(Material for this exercise)
╭──
Lemma monitor_loop_owned fuel interval ps pids log (w : Box) :
  Forall2 (owns w) ps pids -> (length (flags w) < fuel)%nat ->
  exists ps' log' w', monitor_loop fuel interval (Phc2sys ps) log w = (Done (Phc2sys ps', log'), w')
    /\ tends pids (with_flags (flags w') w) w' /\ Forall2 (owns w') ps' pids
    /\ read_until_cleared (flags w) (flags w').
Proof.
  revert ps log w. induction fuel as [|f IH]; intros ps log w Ho Hf; [lia|]. cbn [monitor_loop].
  unfold mbind, M_bind, act. cbn [load_running box_threads].
  set (w1 := with_flags (tail (flags w)) w). destruct (hd false (flags w)) eqn:B1.
  2:{ exists ps, log, w1. split; [done|]. split; [apply tends_refl|]. split; [exact Ho|by apply read_cleared]. }
  set (w2 := sleep_ms interval w1). change (flags w2) with (tail (flags w)).
  set (w3 := with_flags (tail (tail (flags w))) w2).
  assert (forall fs, tends pids (with_flags fs w) (with_flags fs w3)) as T03 by (intros fs; apply (sleep_tends pids interval (with_flags fs w))).
  assert (Forall2 (owns w3) ps pids) as O3 by exact (owned_tends pids _ _ _ _ (T03 (flags w3)) Ho).
  destruct (hd false (tail (flags w))) eqn:B2; cbn [negb].
  2:{ exists ps, log, w3. split; [done|]. split; [exact (T03 (flags w3))|]. split; [done|].
      apply read_set; [done|by apply read_cleared]. }
  destruct (check_processes_owned 0 ps pids w3 O3) as (ps1 & es & w4 & Ec & T4 & O4).
  cbn [monitor]. unfold mbind, M_bind. rewrite Ec.
  destruct (calm_query_health DEFAULT_UDS_PATH pids w4) as (r & w5 & E5 & T5). rewrite E5.
  unfold mret, M_ret. cbv beta iota.
  destruct (calm_counters pids w5) as (cs & w6 & E6 & T6). rewrite E6.
  assert (tends pids w4 w6) as T46 by by eapply tends_trans.
  assert (tends pids w3 w6) as T36 by by eapply tends_trans.
  assert (flags w6 = tail (tail (flags w))) as F6 by (destruct T36 as ([_ ->] & _); done).
  match goal with |- context [monitor_loop f interval (Phc2sys ps1) ?l w6] =>
    destruct (IH ps1 l w6) as (ps2 & log2 & w7 & E7 & T7 & O7 & R7) end.
  - by apply (owned_tends pids w4).
  - rewrite F6. destruct (flags w) as [|b fs]; [done|]. destruct fs; simpl in *; lia.
  - exists ps2, log2, w7. rewrite E7. split; [done|]. split; [|split; [done|]].
    + eapply tends_trans; [apply T03|]. eapply tends_trans; [apply tends_with_flags, T36|exact T7].
    + rewrite F6 in R7. by apply read_set, read_set.
Qed.
End stack.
╰──
(Task objective) Check every line above for the word "split" and copy those that have it.

(Completed exercise)
  2:{ exists ps, log, w1. split; [done|]. split; [apply tends_refl|]. split; [exact Ho|by apply read_cleared]. }
  2:{ exists ps, log, w3. split; [done|]. split; [exact (T03 (flags w3))|]. split; [done|].
  - exists ps2, log2, w7. rewrite E7. split; [done|]. split; [|split; [done|]].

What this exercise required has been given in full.